Outside of Git, a filename such as foo/bar, without a leading slash, is relative to the current directory. In the notation master:foo/bar, however, it is absolute in the sense that it starts at the top of the tree of the named commit (the tip commit of the branch master, in this case). So if you’re in the directory foo and want to see the version of bar two commits back, you might think to type git show HEAD~2:bar—but you’ll get an error, or see the bar in the top level of the repository, if there is one.

To use relative pathnames in this notation, be explicit by using ./ or ../; here, you need git show HEAD~2:./bar instead.

Naming Sets of Commits

The foregoing notation names individual commits. Git also allows you to name sets of commits, using a combination of reachability in the commit graph (containment in a branch or tag), and the usual mathematical operations on sets: union, intersection, complement, and difference. Here, the letters A, B, C, and so on are names for commits using any of the syntaxes introduced earlier. These terms can be used in combination, as a space-separated list of terms, and the definitions read as actions: adding or removing certain commits. Remember that a commit is always considered reachable from itself.

A
Add all commits reachable from A.
^A
Remove all commits reachable from A.
A^@
Add all commits reachable from A, but exclude A itself. This acts like a macro that expands to the list of parents of A, which are then interpreted according to (1).
A^!
Add only the commit A. This acts like a macro that expands A, followed by the list of A’s parents each prefixed with a caret, which are then interpreted according to (1) and (2).

Since cases (3) and (4) can be expressed as combinations of (1) and (2), we can consider just the latter.

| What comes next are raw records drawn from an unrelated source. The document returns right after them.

(* ===== verification/TyGate.v ===== *)
(** * TYKID: the driver gate

    Reading of driver files through the virtual file system, the registry
    scan, the choice of drivers by hardware, loading with its integrity
    check, the calls that unload, blacklist, recheck and revoke, and the
    approval of the drivers that are linked into the kernel.

    The state is the context [tykid_gate_ctx] and the environment [env]: the
    file that [kobalt_vfs_read_binary] keeps open, the virtual file system,
    and the rest of the kernel ([X]: module loader, clock, heap).  The
    configured callbacks and the clock are arguments.  Drivers are named by
    their index in the registry.  [None] is undefined behaviour or a loop
    over the file system that does not end within the fuel.

    Sources: security/tykid/src/tykid_gate.c, tykid_core.c,
    tykid_registry.c, tykid_selector.c, tykid_kobalt_glue.c. *)

From Stdlib Require Import String.
From stdpp Require Import base list.
From Stdlib Require Import ZArith Lia.
From S2P Require Import Prelude TyCrypto Tykid TyDeps TyManifest TmpfsNs Vfs.

Definition VFS_O_RDONLY : Z := 0.

Definition TYKID_ERR_ALLOC : Z := -7.

(** ** Seal *)

Definition KOBALT_KERNEL_IDENT : Z := 0xA3F7C219DE40B851.
Definition TYKID_KOBALT_EXPECTED : Z := Z.lxor KOBALT_KERNEL_IDENT 0x4B4F424C54494459.
Definition TY_CTX_MAGIC_A : Z := Z.lxor 0xDEAD4B42 (u32 TYKID_KOBALT_EXPECTED).
Definition TY_CTX_MAGIC_B : Z := Z.lxor 0xBEEF0000 (u32 (Z.shiftr TYKID_KOBALT_EXPECTED 32)).

(** ** State *)

Record totals := TOT { t_loaded : Z; t_skipped : Z; t_failed : Z; t_blocked : Z; t_revoked : Z; t_rechecks : Z }.

Record tykid_gate_ctx := CTX {
  magic_a : Z; magic_b : Z; seal_check : Z; session_key : list Z; hmac_key : list Z;
  probed : bool; probe_hash : Z; reg : list tykid_driver_desc_t; deps : ty_dep_graph_t;
  essential_mask : Z; tot : totals }.

Implicit Types (c : tykid_gate_ctx) (d : tykid_driver_desc_t).

Definition with_reg c r : tykid_gate_ctx :=
  CTX (magic_a c) (magic_b c) (seal_check c) (session_key c) (hmac_key c) (probed c) (probe_hash c) r (deps c) (essential_mask c) (tot c).
Definition with_graph c r g : tykid_gate_ctx :=
  CTX (magic_a c) (magic_b c) (seal_check c) (session_key c) (hmac_key c) (probed c) (probe_hash c) r g (essential_mask c) (tot c).
Definition with_tot c t : tykid_gate_ctx :=
  CTX (magic_a c) (magic_b c) (seal_check c) (session_key c) (hmac_key c) (probed c) (probe_hash c) (reg c) (deps c) (essential_mask c) t.
Definition with_probe c p h : tykid_gate_ctx :=
  CTX (magic_a c) (magic_b c) (seal_check c) (session_key c) (hmac_key c) p h (reg c) (deps c) (essential_mask c) (tot c).
Definition with_mask c m : tykid_gate_ctx :=
  CTX (magic_a c) (magic_b c) (seal_check c) (session_key c) (hmac_key c) (probed c) (probe_hash c) (reg c) (deps c) m (tot c).
Definition with_drv c (i : nat) d : tykid_gate_ctx := with_reg c (<[i := d]> (reg c)).

Definition add_loaded c : tykid_gate_ctx := let t := tot c in
  with_tot c (TOT (u32 (t_loaded t + 1)) (t_skipped t) (t_failed t) (t_blocked t) (t_revoked t) (t_rechecks t)).
Definition add_skipped c n : tykid_gate_ctx := let t := tot c in
  with_tot c (TOT (t_loaded t) (u32 (t_skipped t + n)) (t_failed t) (t_blocked t) (t_revoked t) (t_rechecks t)).
Definition add_failed c : tykid_gate_ctx := let t := tot c in
  with_tot c (TOT (t_loaded t) (t_skipped t) (u32 (t_failed t + 1)) (t_blocked t) (t_revoked t) (t_rechecks t)).
Definition add_blocked c : tykid_gate_ctx := let t := tot c in
  with_tot c (TOT (t_loaded t) (t_skipped t) (t_failed t) (u32 (t_blocked t + 1)) (t_revoked t) (t_rechecks t)).
Definition add_revoked c : tykid_gate_ctx := let t := tot c in
  with_tot c (TOT (t_loaded t) (t_skipped t) (t_failed t) (t_blocked t) (u32 (t_revoked t + 1)) (t_rechecks t)).
Definition add_recheck c : tykid_gate_ctx := let t := tot c in
  with_tot c (TOT (t_loaded t) (t_skipped t) (t_failed t) (t_blocked t) (t_revoked t) (u32 (t_rechecks t + 1))).

(** The fields of a descriptor that change after the scan. *)
Definition dyn d (flags : Z) (s : tykid_drv_state_t) (threat ts base : Z) : tykid_driver_desc_t :=
  DRV (dr_name d) (dr_path d) (hw_classes d) (vendor_mask d) (device_mask d) flags (version_major d) (version_minor d)
      (dr_deps d) (dr_priority d) (dr_hmac d) s threat ts base (cert_der d) (sig_der d).
Definition set_state d (s : tykid_drv_state_t) : tykid_driver_desc_t := dyn d (dr_flags d) s (threat_class d) (load_timestamp d) (base_vaddr d).
Definition add_flag d (bit : Z) : tykid_driver_desc_t := dyn d (Z.lor (dr_flags d) bit) (dr_state d) (threat_class d) (load_timestamp d) (base_vaddr d).
Definition set_base d (b : Z) : tykid_driver_desc_t := dyn d (dr_flags d) (dr_state d) (threat_class d) (load_timestamp d) b.
Definition set_blocked d (threat : Z) : tykid_driver_desc_t :=
  dyn d (Z.lor (dr_flags d) TYKID_DRV_FLAG_BLACKLISTED) TYKID_DRV_STATE_BLOCKED threat (load_timestamp d) (base_vaddr d).
Definition set_active d (base ts : Z) : tykid_driver_desc_t := dyn d (dr_flags d) TYKID_DRV_STATE_ACTIVE (threat_class d) ts base.

#[global] Instance drv_state_eq_dec : EqDecision tykid_drv_state_t.
Proof. solve_decision. Defined.

Definition state_is d (s : tykid_drv_state_t) : bool := bool_decide (dr_state d = s).

(** ** Calls that only read or write the context *)

Definition ty_ctx_poison c : tykid_gate_ctx :=
  CTX 0 0 0 (replicate 32 0) (replicate 32 0) (probed c) (probe_hash c) (reg c) (deps c) (essential_mask c) (tot c).

Definition ty_find_driver_by_name c (name : list Z) : Z := find_driver (reg c) 0 name.

Definition tykid_verify_seal c : Z :=
  let ok_a := ty_memeq (ty_put_u32le (magic_a c)) (ty_put_u32le TY_CTX_MAGIC_A) 4 in
  let ok_b := ty_memeq (ty_put_u32le (magic_b c)) (ty_put_u32le TY_CTX_MAGIC_B) 4 in
  let ok_s := ty_memeq (ty_put_u64le (seal_check c)) (ty_put_u64le TYKID_KOBALT_EXPECTED) 8 in
  if negb (ok_a && ok_b && ok_s) then TYKID_ERR_SEAL_BROKEN else TYKID_OK.

Definition tykid_driver_state c (name : list Z) : tykid_drv_state_t :=
  let i := ty_find_driver_by_name c name in
  if i <? 0 then TYKID_DRV_STATE_ABSENT else default TYKID_DRV_STATE_ABSENT (dr_state <$> reg c !! Z.to_nat i).

Definition tykid_active_driver_count c : Z := Z.of_nat (length (filter (fun d => dr_state d = TYKID_DRV_STATE_ACTIVE) (reg c))).

Definition tykid_blacklist_driver c (name : list Z) : option (Z * tykid_gate_ctx) :=
  let i := ty_find_driver_by_name c name in
  if i <? 0 then Some (TYKID_ERR_NO_DRIVER, c) else
  d ← reg c !! Z.to_nat i;
  Some (TYKID_OK, with_drv c (Z.to_nat i) (add_flag d TYKID_DRV_FLAG_BLACKLISTED)).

To get a definition by sets for any expression, say:

A ^X ^Y B C ^Z …

Rearrange to gather the T and ^T terms together:

A B C … ^X ^Y ^Z …

And rewrite as:

(A ∪ B ∪ C ∪ …) ∩ (X ∪ Y ∪ Z ∪ …)′

where each letter is interpreted as in (1), and the “prime” symbol (′) indicates the complement of a set in usual mathematical notation. If either category of term is absent, that union is the empty set; thus, if there are no caret terms, the intersection is with the complement of the empty set, that is, all commits—and so does not affect the result. Also, a term ^A by itself is meaningful and accepted, if not terribly useful: according to our definitions, this is the intersection of the empty set with the set of commits not reachable from A—that is, the empty set.

Here are some useful abbreviations:

--not X Y Z … = ^X ^Y ^Z …
A..B = ^A B
This is all commits reachable from B but not from A. Note that this excludes A itself.
A...B = A B --not $(git merge-base A B)
This is all commits reachable from either A or B, but not from both. It is called the symmetric difference, which is the name for the corresponding set operation: (A ∪ B) − (A ∩ B).

For the .. and ... operators, a missing commit name on either side defaults to HEAD.

Here are some examples using this simple commit graph. See Figure 8-2.

Simple commit graph
Figure 8-2. Simple commit graph
  • master = {A, B, C, X, Y, Z}, the commits on the master branch
  • master..topic = {1, 2, 3}, the commits on topic not yet merged into master
  • master...topic = {1, 2, 3, X, Y, Z}, the commits by which the topic and master branches differ

A useful command for exploring this notation is git rev-list, which expands one of these expressions into the corresponding set of commits. It’s especially helpful to combine it with git name-rev thus:

$ git rev-list rev | git name-rev --stdin --name-only

This will print out the commit set using names relative to local branches and tags.

Warning

The use of this set notation depends on context. git log interprets its arguments just as shown in this section, indicating the set of commits on which it should report. git checkout, however, does not accept it, since it doesn’t make sense to check out more than one commit at a time. And git show treats individual revs as naming just one commit (rather than all commits reachable from it), but accepts compound forms such as A..B.

Note too that git diff also uses the .. and ... syntaxes with pairs of commits—but with entirely different meanings! git diff A..B is just a synonym for git diff A B. Caveat Gittor.